---- DATA PROVIDED

(* ===== verification/StoreRuns.v ===== *)
(** * StoreRuns: any sequence of calls on the store

    The calls of [InitStore] and [CommitStore] as steps. Once the store simulates, its schema is
    frozen whatever is called; a snapshot, once taken, is what later reads of its tick see. *)

From Stdlib Require Import Ascii String.
From stdpp Require Import base gmap strings list fin_maps sorting.
From Stdlib Require Import ZArith Lia.
From S2P Require Import Prelude RustStr CoreTypes SchemaTables Journal RuleCore Arrow ArrowVec ArrowBatch.
From S2P Require Import ArrowBatchFacts StoreIndex ArrowStore StoreFacts.

Section runs.
Context {V : Type} `{AO : ArrowOps} `{AL : !ArrowLaws} `{JR : JsonRead V} `{FT : FloatText}.
Context (ver_order : gmap Tick (list RecordBatch) -> list (Tick * list RecordBatch)).
Context (group_order : gmap nat (list (nat * nat)) -> list (nat * list (nat * nat))).
Context (id_order : gmap TableId string -> list (TableId * string)).
Context (Ho : orders_groups group_order).

Abbreviation Store := (ArrowStore V).

Inductive StoreOp :=
| SRegisterType (name : string) (e : TypeEntry V)
| SCreateTable (spec : TableSpec) (mode : MutationMode)
| SDropTable (name : string)
| SSetMode (name : string) (mode : MutationMode)
| SAppend (name : string) (tick : Tick) (batches : list RecordBatch)
| SRebuild (name : string) (tick : Tick) (batches : list RecordBatch)
| SBuildPrimary (name : string)
| SBuildForeign (name column target : string)
| SPartitions (name : string) (f : PartitionMap -> PartitionMap)
| SAdvance
| SPatchRows (name : string) (tick : Tick) (locations : list RowLocation) (batch : RecordBatch)
| SSnapshot (tick : Tick)
| STruncate (tick : Tick)
| SApply (tick : Tick) (ds : list (Diff V))
| SRestore (saved : gmap string (gmap Tick (list RecordBatch))).

Definition kept (s : Store) (r : StoreResult Store) : Store := match r with Ok s' => s' | Err _ => s end.

(** The store a call leaves; a panicking call leaves it as it was. *)
Definition store_step (s : Store) (op : StoreOp) : Store :=
  match op with
  | SRegisterType name e => kept s (register_type s name e)
  | SCreateTable spec mode => kept s (map_ok fst (create_table s spec mode))
  | SDropTable name => (drop_table id_order s name).1
  | SSetMode name mode => kept s (set_mutation_mode s name mode)
  | SAppend name tick batches => kept s (append_batches s name tick batches)
  | SRebuild name tick batches => kept s (rebuild_table s name tick batches)
  | SBuildPrimary name => (build_primary_key_index ver_order s name).1
  | SBuildForeign name column target => kept s (build_foreign_key_index ver_order s name column target)
  | SPartitions name f => kept s (map_ok fst (partition_map_mut s name (fun p => (f p, tt))))
  | SAdvance => kept s (advance_to_simulation s)
  | SPatchRows name tick locations batch => from_option fst s (patch_rows group_order s name tick locations batch)
  | SSnapshot tick => kept s (map_ok fst (generate_snapshot s tick))
  | STruncate tick => kept s (truncate_before s tick)
  | SApply tick ds => from_option fst s (apply_diffs ver_order group_order s tick ds)
  | SRestore saved => (restore_table_versions s saved).1
  end.
Definition store_run (s : Store) (ops : list StoreOp) : Store := foldl store_step s ops.

(** What the simulation may not change: which tables there are, with everything but their rows. *)
Definition same_schema (s s' : Store) : Prop :=
  as_lifecycle s' = as_lifecycle s /\ as_table_id_map s' = as_table_id_map s
  /\ as_type_registry s' = as_type_registry s /\ as_next_table_id s' = as_next_table_id s
  /\ forall k, match as_tables s !! k, as_tables s' !! k with
               | Some t, Some t' => same_frame t t'
               | None, None => True
               | _, _ => False
               end.

Lemma same_schema_refl s : same_schema s s.
Proof. split_and!; try done. intros k. by destruct (as_tables s !! k). Qed.

Lemma same_schema_trans s1 s2 s3 : same_schema s1 s2 -> same_schema s2 s3 -> same_schema s1 s3.
Proof.
  intros (H1 & H2 & H3 & H4 & H5) (K1 & K2 & K3 & K4 & K5). split_and!; try congruence.
  intros k. specialize (H5 k). specialize (K5 k).
  destruct (as_tables s1 !! k), (as_tables s2 !! k), (as_tables s3 !! k); try done. by eapply same_frame_trans.
Qed.

Lemma schema_with_table s name t t' : as_tables s !! name = Some t -> same_frame t t' ->
  same_schema s (with_table s name t').
Proof.
  intros Ht Hf. split_and!; try done. intros k. simpl. destruct (decide (k = name)) as [->|Hne].
  - by rewrite Ht, lookup_insert_eq.
  - rewrite lookup_insert_ne by done. by destruct (as_tables s !! k).
Qed.

Lemma schema_map_tables s (f : string -> VersionedTable -> VersionedTable) s' :
  (forall k t, same_frame t (f k t)) ->
  as_lifecycle s' = as_lifecycle s -> as_table_id_map s' = as_table_id_map s ->
  as_type_registry s' = as_type_registry s -> as_next_table_id s' = as_next_table_id s ->
  (forall k, as_tables s' !! k = f k <$> as_tables s !! k) -> same_schema s s'.
Proof.
  intros Hf H1 H2 H3 H4 Hk. split_and!; try done. intros k. rewrite Hk. by destruct (as_tables s !! k); simpl.
Qed.

Lemma touched_schema names s s' : touched names s s' -> same_schema s s'.
Proof.
  intros [(H1 & H2 & H3 & H4 & H5 & H6) Ht]. split_and!; try done. intros k. specialize (Ht k).
  destruct (as_tables s !! k), (as_tables s' !! k); try done. by destruct Ht.
Qed.

Lemma patch_to_versions_frame t name tick locations batch t' r :
  apply_patch_to_versions group_order t name tick locations batch = Some (t', r) -> same_frame t t'.
Proof.
  unfold apply_patch_to_versions. destruct locations; [by intros [= <- _]|].
  destruct (vt_versions t !! tick); [|by intros [= <- _]].
  destruct (patch_groups _ _ _) as [[versions r']|]; [|done]. by intros [= <- _].
Qed.

(** In simulation every call of the initialization is refused, and the others write rows only. *)
Lemma simulation_step (s : Store) op :
  lifecycle_is_simulation (guard_lifecycle (as_lifecycle s)) = true -> same_schema s (store_step s op).
Proof.
  intros Hsim. assert (Hi : init_guard s = Err (ALifecycle "operation not allowed during simulation"))
    by (unfold init_guard; by rewrite Hsim).
  destruct op; simpl.
  1-2, 4-6, 8-9: unfold register_type, create_table, set_mutation_mode, append_batches, rebuild_table,
    build_foreign_key_index, partition_map_mut; rewrite Hi; apply same_schema_refl.
  - unfold drop_table. rewrite Hi. apply same_schema_refl.
  - unfold build_primary_key_index. rewrite Hi. apply same_schema_refl.
  - unfold advance_to_simulation, guard_advance_to_simulation. rewrite Hsim. apply same_schema_refl.
  - unfold patch_rows. destruct (commit_guard s); [|apply same_schema_refl].
    destruct locations as [|loc locations]; [apply same_schema_refl|]. unfold get_entry.
    destruct (as_tables s !! name) as [t|] eqn:Et; [|apply same_schema_refl]. cbn [ok_or].
    destruct (apply_patch_to_versions _ _ _ _ _ _) as [[t' r]|] eqn:E; [|apply same_schema_refl].
    eapply schema_with_table; [done|]. by eapply patch_to_versions_frame.
  - unfold generate_snapshot. destruct (commit_guard s); [|apply same_schema_refl].
    cbn [map_ok kept fst do_generate_snapshot]. split_and!; try done. intros k. simpl.
    destruct (as_tables s !! k); [apply same_frame_refl|done].
  - unfold truncate_before. destruct (commit_guard s); [|apply same_schema_refl]. simpl.
    apply (schema_map_tables _ (fun _ t => vt_with_versions t
      (filter (fun p => tick_as_u64 tick <= tick_as_u64 p.1) (vt_versions t)))); try done.
    intros k. simpl. by rewrite lookup_fmap.
  - destruct (apply_diffs_spec ver_order group_order s tick ds Ho) as (s' & r & -> & Ht & _).
    by eapply touched_schema.
  - apply (schema_map_tables _ (fun k t => match saved !! k with Some v => vt_with_versions t v | None => t end)); try done.
    + intros k t. by destruct (saved !! k).
    + intros k. simpl. rewrite map_lookup_imap. by destruct (as_tables s !! k).
Qed.

(** Once in simulation, always in simulation, and the schema is frozen: after any calls there are the
    same tables with the same names, modes, specifications, foreign key indices and partitions, the
    same table ids and the same storage types. *)
Theorem simulation_freezes_schema (s : Store) (ops : list StoreOp) :
  lifecycle_is_simulation (guard_lifecycle (as_lifecycle s)) = true -> same_schema s (store_run s ops).
Proof.
  revert s. induction ops as [|op ops IH]; intros s Hsim; [apply same_schema_refl|]. simpl.
  pose proof (simulation_step s op Hsim) as Hstep. eapply same_schema_trans; [exact Hstep|].
  apply IH. by destruct Hstep as (-> & _).
Qed.

(** ** Snapshots *)

Definition keeps_snapshot (tick : Tick) (op : StoreOp) : Prop :=
  match op with
  | SSnapshot t => t <> tick
  | STruncate t => tick_as_u64 t <= tick_as_u64 tick
  | _ => True
  end.

Lemma step_snapshots (s : Store) op tick snap :
  as_snapshots s !! tick = Some snap -> keeps_snapshot tick op ->
  as_snapshots (store_step s op) !! tick = Some snap.
Proof.
  intros Hs Hk. destruct op; simpl in *; try done.
  - unfold register_type. by destruct (init_guard s).
  - unfold create_table. destruct (init_guard s); [|done]. simpl. by case_bool_decide.
  - unfold drop_table. by destruct (init_guard s).
  - unfold set_mutation_mode. destruct (init_guard s), (get_entry s name); done.
  - unfold append_batches. destruct (init_guard s), (get_entry s name); done.
  - unfold rebuild_table. destruct (init_guard s), (get_entry s name); done.
  - unfold build_primary_key_index. destruct (init_guard s); [|done]. destruct (get_entry s name); [|done]. simpl.
    destruct (primary_key_name_or_err a0); [|done]. by destruct (index_versions _ _ _).
  - unfold build_foreign_key_index. destruct (init_guard s); [|done]. destruct (get_entry s name); [|done]. simpl.
    by destruct (index_versions _ _ _) as [x []].
  - unfold partition_map_mut. destruct (init_guard s), (get_entry s name); done.
  - unfold advance_to_simulation. by destruct (guard_advance_to_simulation _).
  - unfold patch_rows. destruct (commit_guard s); [|done]. destruct locations; [done|].
    destruct (get_entry s name); [|done]. by destruct (apply_patch_to_versions _ _ _ _ _ _) as [[]|].
  - unfold generate_snapshot. destruct (commit_guard s); [|done]. simpl. by rewrite lookup_insert_ne.
  - unfold truncate_before. destruct (commit_guard s); [|done]. simpl. by apply map_lookup_filter_Some.
  - destruct (apply_diffs_spec ver_order group_order s tick0 ds Ho) as (s' & r & -> & [Hst _] & _).
    simpl. by destruct Hst as (_ & -> & _).
Qed.

(** C25: A snapshot is immutable: after it is taken, any calls that do not take that tick's snapshot again
    nor truncate beyond it leave it readable and the same, the tables as they were at that time. *)
Theorem snapshot_immutable (s s1 : Store) (tick : Tick) (snap : WorldSnapshot) (ops : list StoreOp) :
  generate_snapshot s tick = Ok (s1, snap) -> Forall (keeps_snapshot tick) ops ->
  get_snapshot (store_run s1 ops) tick = Ok snap /\ ws_tick snap = tick /\ ws_tables snap = as_tables s.
Proof.
  unfold generate_snapshot. destruct (commit_guard s); [|done]. simpl. intros [= <- <-] Hops. split; [|done].
  set (s1 := mkStore _ _ _ _ _ _ _). assert (Hs : as_snapshots s1 !! tick = Some (snapshot_of s tick))
    by apply lookup_insert_eq.
  unfold get_snapshot. clearbody s1. revert s1 Hs. induction Hops as [|op ops Hop _ IH]; intros s1 Hs; simpl; [by rewrite Hs|].
  apply IH. by apply step_snapshots.
Qed.
End runs.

--------

AIM OF THE EXERCISE:
Taking the entries above, write out exactly each line from the one holding "Definition same_schema (s" to the one holding "None => True", both included, and stop there.

TASK RESULT:
Definition same_schema (s s' : Store) : Prop :=
  as_lifecycle s' = as_lifecycle s /\ as_table_id_map s' = as_table_id_map s
  /\ as_type_registry s' = as_type_registry s /\ as_next_table_id s' = as_next_table_id s
  /\ forall k, match as_tables s !! k, as_tables s' !! k with
               | Some t, Some t' => same_frame t t'
               | None, None => True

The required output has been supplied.